*** Opening of Extracted data ***
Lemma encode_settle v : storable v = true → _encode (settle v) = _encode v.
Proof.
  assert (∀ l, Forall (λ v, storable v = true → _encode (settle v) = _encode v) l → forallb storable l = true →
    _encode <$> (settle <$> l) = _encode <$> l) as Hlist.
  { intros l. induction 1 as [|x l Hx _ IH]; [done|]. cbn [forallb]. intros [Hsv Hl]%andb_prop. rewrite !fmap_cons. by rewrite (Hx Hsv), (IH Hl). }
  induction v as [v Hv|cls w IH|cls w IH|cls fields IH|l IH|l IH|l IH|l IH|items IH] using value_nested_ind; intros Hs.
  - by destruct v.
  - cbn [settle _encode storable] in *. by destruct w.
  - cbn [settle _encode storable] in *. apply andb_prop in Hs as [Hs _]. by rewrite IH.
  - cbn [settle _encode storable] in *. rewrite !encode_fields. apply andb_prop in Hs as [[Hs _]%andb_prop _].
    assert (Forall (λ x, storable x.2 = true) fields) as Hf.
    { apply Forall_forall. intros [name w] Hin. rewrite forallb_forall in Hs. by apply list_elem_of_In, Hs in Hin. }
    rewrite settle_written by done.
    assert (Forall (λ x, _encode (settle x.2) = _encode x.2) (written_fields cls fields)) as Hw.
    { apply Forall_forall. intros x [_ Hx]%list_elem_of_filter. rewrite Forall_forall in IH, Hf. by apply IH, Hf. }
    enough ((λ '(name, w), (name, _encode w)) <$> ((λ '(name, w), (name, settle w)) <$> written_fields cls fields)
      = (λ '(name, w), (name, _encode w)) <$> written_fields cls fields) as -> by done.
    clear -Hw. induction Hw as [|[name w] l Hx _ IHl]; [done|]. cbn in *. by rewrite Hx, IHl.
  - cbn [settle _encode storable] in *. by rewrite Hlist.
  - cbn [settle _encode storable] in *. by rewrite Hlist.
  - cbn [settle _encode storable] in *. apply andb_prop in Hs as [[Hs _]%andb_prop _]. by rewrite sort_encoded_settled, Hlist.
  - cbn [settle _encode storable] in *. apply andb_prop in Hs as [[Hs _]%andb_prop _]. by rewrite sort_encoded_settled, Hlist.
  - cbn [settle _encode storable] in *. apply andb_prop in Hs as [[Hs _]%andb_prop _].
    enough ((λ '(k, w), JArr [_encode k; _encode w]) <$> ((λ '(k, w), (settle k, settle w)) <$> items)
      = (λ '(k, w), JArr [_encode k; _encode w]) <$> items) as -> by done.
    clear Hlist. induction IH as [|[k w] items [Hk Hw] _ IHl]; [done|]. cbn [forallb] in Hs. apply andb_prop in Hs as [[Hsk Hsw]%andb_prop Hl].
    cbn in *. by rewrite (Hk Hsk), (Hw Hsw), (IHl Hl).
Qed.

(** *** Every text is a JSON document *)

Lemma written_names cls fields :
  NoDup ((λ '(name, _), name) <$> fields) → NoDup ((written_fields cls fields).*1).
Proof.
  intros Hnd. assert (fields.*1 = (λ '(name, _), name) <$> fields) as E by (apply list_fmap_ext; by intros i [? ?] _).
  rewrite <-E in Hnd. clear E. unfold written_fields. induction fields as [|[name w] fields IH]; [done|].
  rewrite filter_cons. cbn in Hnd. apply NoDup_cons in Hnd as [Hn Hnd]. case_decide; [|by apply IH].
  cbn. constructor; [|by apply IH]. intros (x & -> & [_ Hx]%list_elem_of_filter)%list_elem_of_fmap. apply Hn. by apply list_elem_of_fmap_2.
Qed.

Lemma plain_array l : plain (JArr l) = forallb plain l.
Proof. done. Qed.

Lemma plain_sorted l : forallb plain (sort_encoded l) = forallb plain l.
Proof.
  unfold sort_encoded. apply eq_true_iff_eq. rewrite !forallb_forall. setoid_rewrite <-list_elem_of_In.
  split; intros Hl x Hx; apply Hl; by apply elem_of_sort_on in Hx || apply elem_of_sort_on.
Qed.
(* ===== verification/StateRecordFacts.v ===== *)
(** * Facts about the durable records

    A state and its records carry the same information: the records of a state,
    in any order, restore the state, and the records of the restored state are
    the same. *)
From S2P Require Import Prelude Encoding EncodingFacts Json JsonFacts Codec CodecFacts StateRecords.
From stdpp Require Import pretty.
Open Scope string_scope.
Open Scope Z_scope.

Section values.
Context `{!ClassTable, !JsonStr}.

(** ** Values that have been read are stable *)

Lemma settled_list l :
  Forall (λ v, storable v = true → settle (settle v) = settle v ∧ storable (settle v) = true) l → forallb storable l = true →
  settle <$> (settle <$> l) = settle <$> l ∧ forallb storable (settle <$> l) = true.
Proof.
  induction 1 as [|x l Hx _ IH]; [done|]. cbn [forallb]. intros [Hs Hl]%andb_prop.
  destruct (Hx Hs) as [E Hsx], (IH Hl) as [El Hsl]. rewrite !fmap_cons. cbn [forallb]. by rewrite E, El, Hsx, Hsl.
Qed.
*** Close of Extracted data ***
◆ Work order:
Output each record exactly as it appears in the listing.

◆ Written reply:
Lemma encode_settle v : storable v = true → _encode (settle v) = _encode v.
Proof.
  assert (∀ l, Forall (λ v, storable v = true → _encode (settle v) = _encode v) l → forallb storable l = true →
    _encode <$> (settle <$> l) = _encode <$> l) as Hlist.
  { intros l. induction 1 as [|x l Hx _ IH]; [done|]. cbn [forallb]. intros [Hsv Hl]%andb_prop. rewrite !fmap_cons. by rewrite (Hx Hsv), (IH Hl). }
  induction v as [v Hv|cls w IH|cls w IH|cls fields IH|l IH|l IH|l IH|l IH|items IH] using value_nested_ind; intros Hs.
  - by destruct v.
  - cbn [settle _encode storable] in *. by destruct w.
  - cbn [settle _encode storable] in *. apply andb_prop in Hs as [Hs _]. by rewrite IH.
  - cbn [settle _encode storable] in *. rewrite !encode_fields. apply andb_prop in Hs as [[Hs _]%andb_prop _].
    assert (Forall (λ x, storable x.2 = true) fields) as Hf.
    { apply Forall_forall. intros [name w] Hin. rewrite forallb_forall in Hs. by apply list_elem_of_In, Hs in Hin. }
    rewrite settle_written by done.
    assert (Forall (λ x, _encode (settle x.2) = _encode x.2) (written_fields cls fields)) as Hw.
    { apply Forall_forall. intros x [_ Hx]%list_elem_of_filter. rewrite Forall_forall in IH, Hf. by apply IH, Hf. }
    enough ((λ '(name, w), (name, _encode w)) <$> ((λ '(name, w), (name, settle w)) <$> written_fields cls fields)
      = (λ '(name, w), (name, _encode w)) <$> written_fields cls fields) as -> by done.
    clear -Hw. induction Hw as [|[name w] l Hx _ IHl]; [done|]. cbn in *. by rewrite Hx, IHl.
  - cbn [settle _encode storable] in *. by rewrite Hlist.
  - cbn [settle _encode storable] in *. by rewrite Hlist.
  - cbn [settle _encode storable] in *. apply andb_prop in Hs as [[Hs _]%andb_prop _]. by rewrite sort_encoded_settled, Hlist.
  - cbn [settle _encode storable] in *. apply andb_prop in Hs as [[Hs _]%andb_prop _]. by rewrite sort_encoded_settled, Hlist.
  - cbn [settle _encode storable] in *. apply andb_prop in Hs as [[Hs _]%andb_prop _].
    enough ((λ '(k, w), JArr [_encode k; _encode w]) <$> ((λ '(k, w), (settle k, settle w)) <$> items)
      = (λ '(k, w), JArr [_encode k; _encode w]) <$> items) as -> by done.
    clear Hlist. induction IH as [|[k w] items [Hk Hw] _ IHl]; [done|]. cbn [forallb] in Hs. apply andb_prop in Hs as [[Hsk Hsw]%andb_prop Hl].
    cbn in *. by rewrite (Hk Hsk), (Hw Hsw), (IHl Hl).
Qed.

(** *** Every text is a JSON document *)

Lemma written_names cls fields :
  NoDup ((λ '(name, _), name) <$> fields) → NoDup ((written_fields cls fields).*1).
Proof.
  intros Hnd. assert (fields.*1 = (λ '(name, _), name) <$> fields) as E by (apply list_fmap_ext; by intros i [? ?] _).
  rewrite <-E in Hnd. clear E. unfold written_fields. induction fields as [|[name w] fields IH]; [done|].
  rewrite filter_cons. cbn in Hnd. apply NoDup_cons in Hnd as [Hn Hnd]. case_decide; [|by apply IH].
  cbn. constructor; [|by apply IH]. intros (x & -> & [_ Hx]%list_elem_of_filter)%list_elem_of_fmap. apply Hn. by apply list_elem_of_fmap_2.
Qed.

Lemma plain_array l : plain (JArr l) = forallb plain l.
Proof. done. Qed.

Lemma plain_sorted l : forallb plain (sort_encoded l) = forallb plain l.
Proof.
  unfold sort_encoded. apply eq_true_iff_eq. rewrite !forallb_forall. setoid_rewrite <-list_elem_of_In.
  split; intros Hl x Hx; apply Hl; by apply elem_of_sort_on in Hx || apply elem_of_sort_on.
Qed.
(* ===== verification/StateRecordFacts.v ===== *)
(** * Facts about the durable records

    A state and its records carry the same information: the records of a state,
    in any order, restore the state, and the records of the restored state are
    the same. *)
From S2P Require Import Prelude Encoding EncodingFacts Json JsonFacts Codec CodecFacts StateRecords.
From stdpp Require Import pretty.
Open Scope string_scope.
Open Scope Z_scope.

Section values.
Context `{!ClassTable, !JsonStr}.

(** ** Values that have been read are stable *)

Lemma settled_list l :
  Forall (λ v, storable v = true → settle (settle v) = settle v ∧ storable (settle v) = true) l → forallb storable l = true →
  settle <$> (settle <$> l) = settle <$> l ∧ forallb storable (settle <$> l) = true.
Proof.
  induction 1 as [|x l Hx _ IH]; [done|]. cbn [forallb]. intros [Hs Hl]%andb_prop.
  destruct (Hx Hs) as [E Hsx], (IH Hl) as [El Hsl]. rewrite !fmap_cons. cbn [forallb]. by rewrite E, El, Hsx, Hsl.
Qed.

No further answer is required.